Série documental exibida nos anos 1970 foi baseada em similar britânico, mas teve de ser adaptada ao público brasileiro. Dissecou as entranhas da Segunda Guerra Mundial pela primeira vez na televisão nacional
Entre 1969 e 1973 a Thames Television, extinta rede de tevê, aventurou-se em uma produção inédita até então. Levar aos telespectadores as entranhas da Segunda Guerra Mundial, em formato documentário. A produção ficou a cargo de Jeremy Isaacs.
Isaacs teve que fazer um grande trabalho de persuasão na Thames para realizar o trabalho. O projeto envolvia difíceis levantamentos históricos de grande escala, que resultariam em 26 episódios de 50 minutos a serem exibidos uma vez por semana durante seis meses. Não foi uma escolha natural de programação para uma emissora comercial no início dos anos 1970.
Foi nomeada The World at War, e teve apresentação de ninguém menos que sir Laurence Olivier, o mais renomado ator britânico de todos os tempos. Shakespeareano de formação e temperamento. A série tinha muitos pontos fortes, mas a chave para o seu sucesso como televisão histórica foi a notável variedade de entrevistados.
Os principais líderes militares do confronto, incluindo o comandante naval alemão Karl Doenitz e o chefe do Comando de Bombardeiros da RAF, Arthur Harris, deram sua contribuição, além de soldados comuns, marinheiros e aviadores que estiveram nos mais variados teatros de guerra entre 1939 e 1945.
Políticos importantes como o secretário de relações exteriores da guerra Anthony Eden lançaram luz sobre o arco mais amplo da guerra, enquanto cidadãos comuns contavam os eventos de sua própria ótica. Vários membros do círculo íntimo de Hitler também foram rastreados e entrevistados, incluindo seu criado, secretário e ajudante.
Sobreviventes de campos de extermínio contaram suas terríveis e impressionantes histórias, assim como alguns de seus algozes, já à época envergonhados.

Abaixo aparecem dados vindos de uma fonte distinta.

(** Source: src/xiosim/zesto-cache.cpp:2456-2543 cache_process_MSHR.
    One bank, for the requests of kind [c]. *)
Definition request_bank_of (cm : cache_command) (now bank : Z) (st : mshrs * E * bool) : result (mshrs * E * bool * bool) :=
  let '(m, e, found) := st in
  let* n := aget (MSHR_num m) bank in
  if n =? 0 then Ok (m, e, found, false)
  else
    let* u := aget (MSHR_unprocessed_num m) bank in
    if u <=? 0 then Ok (m, e, true, false)
    else
      let* i := find_oldest m bank (λ a, Ok (bool_decide (type a ≠ MSHR_WRITEBACK) && bool_decide (cmd a = cm) && can_go e a)) in
      match i with
      | None => Ok (m, e, true, false)
      | Some i =>
          let* a := aget2 (MSHR m) bank i in
          let* _ := guard_or (negb (negb (miss_cb_invoked a) && untranslated e a) || bool_decide (get_action_id a ≠ None)) AssertFail in
          let* '(m, e) := notify_untranslated bank i m e a in
          let* a := aget2 (MSHR m) bank i in
          let* _ := guard_or (bool_decide (cmd a = cm) && alive a) AssertFail in
          let* '(m, e, sent) := issue now bank i m e a in Ok (m, e, true, sent)
      end.

(** All banks, until a request has gone. *)
Definition request_banks (start : Z) (f : Z → mshrs * E * bool → result (mshrs * E * bool * bool)) (st : mshrs * E * bool)
    : result (mshrs * E * bool * bool) :=
  until_loop (Z.to_nat (MSHR_banks k)) 0 (λ b st, f (nth_bank start b (MSHR_banks k)) st) st.

(** Source: src/xiosim/zesto-cache.cpp:2447-2545 cache_process_MSHR.
    [for(c=0;c<4 && !sent_something;c++)] *)
Fixpoint request_by_kind (now start : Z) (cmds : list cache_command) (st : mshrs * E * bool) : result (mshrs * E * bool) :=
  match cmds with
  | [] => Ok st
  | cm :: cmds =>
      let* '(st, sent) := request_banks start (request_bank_of cm now) st in
      if sent : bool then Ok st else request_by_kind now start cmds st
  end.

(** Source: src/xiosim/zesto-cache.cpp:2565-2571 cache_process_MSHR.
    The occupancy of the MSHRs. *)
Definition occupancy c : result Z :=
  for_range 0 (MSHR_banks k) (λ b total,
    let* n := aget (MSHR_num (regs c)) b in let* w := aget (MSHR_WB_num (regs c)) b in Ok (total + (n + w))) 0.

(** Source: src/xiosim/zesto-cache.cpp:2348-2574 cache_process_MSHR. *)
Definition cache_process_MSHR (start : Z) c e : result (cache * E) :=
  let now := cache_get_cycle c e in
  let* '(m, e, found) :=
    if check_for_MSHR_work (flags c) then
      if can_schedule_upstream e then
        match MSHR_cmd_order k with
        | None => let* '(st, _) := request_banks start (request_bank now) (regs c, e, false) in Ok st
        | Some cmds => request_by_kind now start cmds (regs c, e, false)
        end
      else
        let* b := find_range 0 (MSHR_banks k) (λ b,
          let* n := aget (MSHR_num (regs c)) (nth_bank start b (MSHR_banks k)) in Ok (negb (n =? 0))) in
        Ok (regs c, e, bool_decide (b ≠ None))
    else Ok (regs c, e, false) in
  let c := with_flags (set_MSHR_work found) (with_regs m c) in
  let* total := occupancy c in
  Ok (cache_stat (count_occupancy total (total =? MSHR_banks k * MSHR_size k)) c, e).

(** ** The cycle *)

Definition summarize (f : work_flags) : work_flags :=
  mk_flags (check_for_MSHR_WB_work f || check_for_MSHR_fill_work f || check_for_fill_work f ||
            check_for_pipe_work f || check_for_MSHR_work f)
    (check_for_MSHR_fill_work f) (check_for_fill_work f) (check_for_pipe_work f) (check_for_MSHR_work f)
    (check_for_MSHR_WB_work f).

(** Source: src/xiosim/zesto-cache.cpp:2590-2594 cache_process. *)
Definition stages (start : Z) c e : result (cache * E) :=
  let* '(c, e) := cache_process_MSHR_WB start c e in
  let* '(c, e) := cache_process_MSHR_fill start c e in
  let* '(c, e) := cache_process_fills start c e in
  let* '(c, e) := cache_process_pipe start c e in
  cache_process_MSHR start c e.

(** Source: src/xiosim/zesto-cache.cpp:2577-2601 cache_process. *)
Definition cache_process c e : result (cache * E) :=
  let c := with_time (if is_LLC k then sim_cycle c else sim_cycle c + 1) (start_point c) c in
  if negb (check_for_work (flags c)) then Ok (c, e)
  else
    let start := start_point c in
    let c := with_time (sim_cycle c) (modinc start (banks k)) c in
    let* '(c, e) := stages start c e in
    Ok (with_flags summarize c, e).

(** Source: src/xiosim/zesto-cache.cpp:2605-2631 cache_prefetch.
    [allowed] is the state of the bus-utilisation controller, whose duty cycle is a
    floating-point number. *)
Definition cache_prefetch (allowed : bool) c e : result cache :=
  match PFQ c with
  | None => Ok c
  | Some q =>
      if allowed && negb (PFF_num q =? 0) then
        let* r := fifo_front q in
        let bank := GET_MSHR_BANK k (r_addr r) in
        let* n := aget (MSHR_num (regs c)) bank in
        let* pf := aget (MSHR_num_pf (regs c)) bank in
        if (n <? prefetch_threshold k) && (pf <? prefetch_max k) then
          let* room := cache_enqueuable c (r_addr r) in
          if room : bool then
            let* c := cache_enqueue c e (r_core r) None CACHE_PREFETCH (r_PC r) (r_addr r) (u64 (-1)) bank NO_MSHR
                        None (Some dummy_callback) None None None false in
            let* q := fifo_pop q in
            Ok (with_PFQ (Some q) c)
          else Ok c
        else Ok c
      else Ok c
  end.

End process.
End cache_process.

No Brasil, a série foi adquirida e produzida em versão brasileira pela Divisão de Reportagens Especiais da Rede Globo. O Mundo em Guerra foi dirigido pelo cineasta Paulo Gil Soares, apresentado pelo ator Walmor Chagas e teve uma trilha sonora composta pelo músico argentino Lalo Schiffrin. Mas não houve como aproveitar todo material da série original inglesa.
Apenas 20% do material utilizado na versão brasileira foi retirado de World at War, Apesar da qualidade, os filmes ingleses foram considerados monótonos para os padrões de montagem e edição da Rede Globo, que em 1975 já era altíssimo e viria a ser referência mundial. É que World at War foi produzida para o público europeu, o que acabou por omitir fatos e informações que seriam essenciais para a maior compreensão do público brasileiro.

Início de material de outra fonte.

(** Entry [i] of bank [b]. *)
Lemma entry_get m b i : params_ok k → mshrs_ok k m → 0 ≤ b < MSHR_banks k → 0 ≤ i < MSHR_size k →
  ∃ x a, at_bank m b x ∧ b_es x !! Z.to_nat i = Some a ∧ aget2 (MSHR m) b i = Ok a.
Proof.
  intros Hk Hm Hb Hi. destruct (at_exists _ m b (proj1 Hm) Hb) as (x & Hx).
  pose proof (bk_len _ _ _ (proj2 Hm b x Hb Hx)).
  destruct (lookup_lt_is_Some_2 (b_es x) (Z.to_nat i)) as [a Ea]; [lia|]. exists x, a.
  repeat (split; [done|]). eapply get_entry; [done|exact Hb|exact Hx|lia|done].
Qed.

Lemma entry_at m b i x a : mshrs_ok k m → 0 ≤ b < MSHR_banks k → 0 ≤ i → at_bank m b x →
  aget2 (MSHR m) b i = Ok a → b_es x !! Z.to_nat i = Some a.
Proof.
  intros Hm Hb Hi (Hx & _) E. unfold aget2 in E. rewrite (aget_lookup _ _ _ (proj1 Hb) Hx) in E. simpl in E.
  by apply aget_inv in E as [_ E].
Qed.

(** A property of all entries. *)
Definition entries_all (P : action → Prop) m : Prop := Forall (Forall P) (MSHR m).

Lemma entries_get P m b i a : entries_all P m → aget2 (MSHR m) b i = Ok a → P a.
Proof.
  intros HP E. unfold aget2 in E. apply bind_Ok_inv in E as (es & Ees & Ea).
  apply aget_inv in Ees as [_ Ees]. apply aget_inv in Ea as [_ Ea].
  exact (Forall_lookup_1 _ _ _ _ (Forall_lookup_1 _ _ _ _ HP Ees) Ea).
Qed.

Lemma entries_replaced P m m' b i a a' : entries_all P m → replaced k m m' b i a a' → P a' → entries_all P m'.
Proof.
  intros HP (x & (Hx & _) & Hi & Ea & ->) Ha'. unfold entries_all, put. simpl.
  apply Forall_insert; [done|]. apply Forall_insert; [|done]. exact (Forall_lookup_1 _ _ _ _ HP Hx).
Qed.

(** The oldest of the entries that satisfy [ok]. *)
Lemma find_oldest_ok m bank (ok : action → result bool) : params_ok k → mshrs_ok k m → 0 ≤ bank < MSHR_banks k →
  (∀ i a, 0 ≤ i < MSHR_size k → aget2 (MSHR m) bank i = Ok a → ∃ v, ok a = Ok v) →
  wp (find_oldest k m bank ok) (λ r,
    match r with
    | None => ∀ j b, 0 ≤ j < MSHR_size k → aget2 (MSHR m) bank j = Ok b → ok b = Ok true → TICK_T_MAX ≤ when_enqueued b
    | Some i => ∃ a, 0 ≤ i < MSHR_size k ∧ aget2 (MSHR m) bank i = Ok a ∧ ok a = Ok true ∧
        ∀ j b, 0 ≤ j < MSHR_size k → aget2 (MSHR m) bank j = Ok b → ok b = Ok true → when_enqueued a ≤ when_enqueued b
    end).
Proof.
  intros Hk Hm Hb Hok. unfold find_oldest. apply wp_bind.
  apply (wp_for_range (λ n '(oldest, r),
    (∀ j b, 0 ≤ j < n → aget2 (MSHR m) bank j = Ok b → ok b = Ok true → oldest ≤ when_enqueued b) ∧
    match r with
    | None => oldest = TICK_T_MAX
    | Some i => ∃ a, 0 ≤ i < n ∧ aget2 (MSHR m) bank i = Ok a ∧ ok a = Ok true ∧ when_enqueued a = oldest
    end)).
  - destruct Hk. lia.
  - split; [lia|done].
  - intros j [oldest r] Hj [Hmin Hr]. destruct (entry_get m bank j Hk Hm Hb Hj) as (x & a & _ & _ & Ea).
    rewrite Ea. simpl. destruct (Hok j a Hj Ea) as [v Ev]. rewrite Ev. simpl.
    destruct (v && (when_enqueued a <? oldest)) eqn:E.
    + apply andb_true_iff in E as [-> Hlt%Z.ltb_lt]. split; [|exists a; split; [lia|done]].
      intros j' b Hj' Eb Hb'. destruct (decide (j' = j)) as [->|]; [rewrite Ea in Eb; injection Eb as <-; lia|].
      specialize (Hmin j' b ltac:(lia) Eb Hb'). lia.
    + split; [|destruct r as [i|]; [|done]; destruct Hr as (a' & Hi & Hr); exists a'; split; [lia|done]].
      intros j' b Hj' Eb Hb'. destruct (decide (j' = j)) as [->|]; [|apply (Hmin j' b); [lia|done..]].
      rewrite Ea in Eb. injection Eb as <-. rewrite Ev in Hb'. injection Hb' as ->. by apply Z.ltb_ge in E.
  - intros [oldest r] [Hmin Hr]. simpl. destruct r as [i|]; [|by subst].
    destruct Hr as (a & Hi & Ea & Hoka & <-). by exists a.
Qed.

End regs.

(** ** The sets *)

Lemma is_hit_good kc magic cmd block s : cache_repl.cfg_ok kc → cache_set.is_write cmd && cache_set.read_only kc = false →
  cache_safety.good kc s →
  wp (cache_set.is_hit kc magic cmd block s) (λ '(s', p), cache_safety.good kc s' ∧
    match p with Some p => ∃ l, aget (cache_set.lines s') p = Ok l | None => True end).
Proof.
  intros Hk Hro Hg. destruct magic as [hit|].
  { simpl. split; [done|]. destruct hit; [|done]. destruct Hg as (xs & Hok & _).
    eapply cache_policy.set_ok_get_first; [done|]. intros ->. pose proof (cache_repl.ok_len _ _ _ Hok) as Hl.
    destruct (cache_repl.ok_rep _ _ _ Hok) as (_ & _ & Hx). destruct Hk as (Ha & _).
    by pose proof (proj2 (Hx 0) ltac:(lia)) as []%elem_of_nil. }
  pose proof (cache_safety.step_ok kc (cache_safety.Lookup cmd block) s Hk Hro Hg) as Hstep.
  destruct Hg as (xs & Hok & Hu). pose proof (cache_policy.is_hit_ok kc cmd block s xs Hok Hro) as H.
  unfold cache_safety.step in Hstep. destruct (cache_set.is_hit kc None cmd block s) as [[s' p]|]; [|done]. simpl in *.
  split; [done|]. destruct p as [p|]; [|done]. destruct H as [[[=] _]|(l & q & r & -> & [= ->] & _ & Hok' & _)].
  eapply cache_set.rep_get; [apply Hok'|]. rewrite cache_policy.used_order_perm. apply elem_of_app. right. apply list_elem_of_here.
Qed.

(** Marking a prefetched line as used. *)
Lemma with_used_good kc s p l : cache_safety.good kc s → aget (cache_set.lines s) p = Ok l →
  wp (amodify (cache_set.lines s) p cache_set.with_used)
    (λ ls, cache_safety.good kc (cache_set.mk_cset ls (cache_set.first s))).
Proof.
  intros (xs & Hok & Hu) El. rewrite (cache_set.amodify_lset _ _ _ _ El). simpl. exists xs.
  destruct (cache_policy.write_ok kc s xs p l (cache_set.with_used l) Hok El) as [Hok' Hupd]; [done..|].
  split; [done|]. unfold cache_policy.unique in *.
  assert (cache_policy.tags (cache_set.mk_cset (cache_set.lset (cache_set.lines s) p (cache_set.with_used l)) (cache_set.first s)) xs =
    cache_policy.tags s xs) as ->; [|done].
  unfold cache_policy.tags. clear Hok Hu Hok'. induction xs as [|x xs IH]; [done|].
  rewrite !cache_policy.contents_cons, !fmap_app, IH. f_equal. unfold cache_policy.held.
  destruct Hupd as [_ ->]. case_decide as E; [subst x|done]. rewrite (cache_repl.blk_at_ok _ _ _ El). simpl. by case_match.
Qed.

O jornalista Luiz Lobo, diretor de criação responsável pela pesquisa e redação, afirmou que o material original sequer citava os russos na guerra, por exemplo. “Tivemos que refazer tudo. Contar a parte dos russos, contar a parte dos americanos, contar a participação dos brasileiros. Tivemos que fazer uma nova série. Tivemos que investigar, comprar material. O material russo nós pedimos na Embaixada e eles foram muito generosos conosco. Nos deram muito material e ainda tiveram a delicadeza de perguntar se nós não queríamos os serviços de um historiador que veio da Rússia para nos dar cobertura”, declarou Lobo ao portal Memória Globo em 2001.
O trabalho teve orientação do professor Marcos Margulies, que tinha em seu currículo também o fato de ser um sobrevivente do Gueto de Varsóvia. Ele e Luis Lobo dividiram os créditos pelo texto e edição da série.
Além de documentos e filmes, o novo material incluía depoimentos de brasileiros e alemães radicados no Rio que participaram do conflito. Um dos segmentos foi todo dedicado à atuação da Força Expedicionária Brasileira durante a Guerra. Pesquisas bastante rigorosas foram realizadas também em arquivos cinematográficos, museus e bibliotecas de diversas partes do mundo, na Alemanha, Inglaterra, Itália e EUA.
Funcionou. O Mundo em Guerra marcou época na tevê brasileira. Com Walmor Chagas à frente. Audiências espetaculares, dignas de campeonatos de futebol. A adaptação foi de fato uma vitória da equipe responsável pela versão brasileira. É memorável o capítulo que trata da participação brasileira, algo de grande ineditismo em formato documentário na época. Todos queriam saber como fora o Brasil e seus pracinhas da FEB no maior confronto armado da História.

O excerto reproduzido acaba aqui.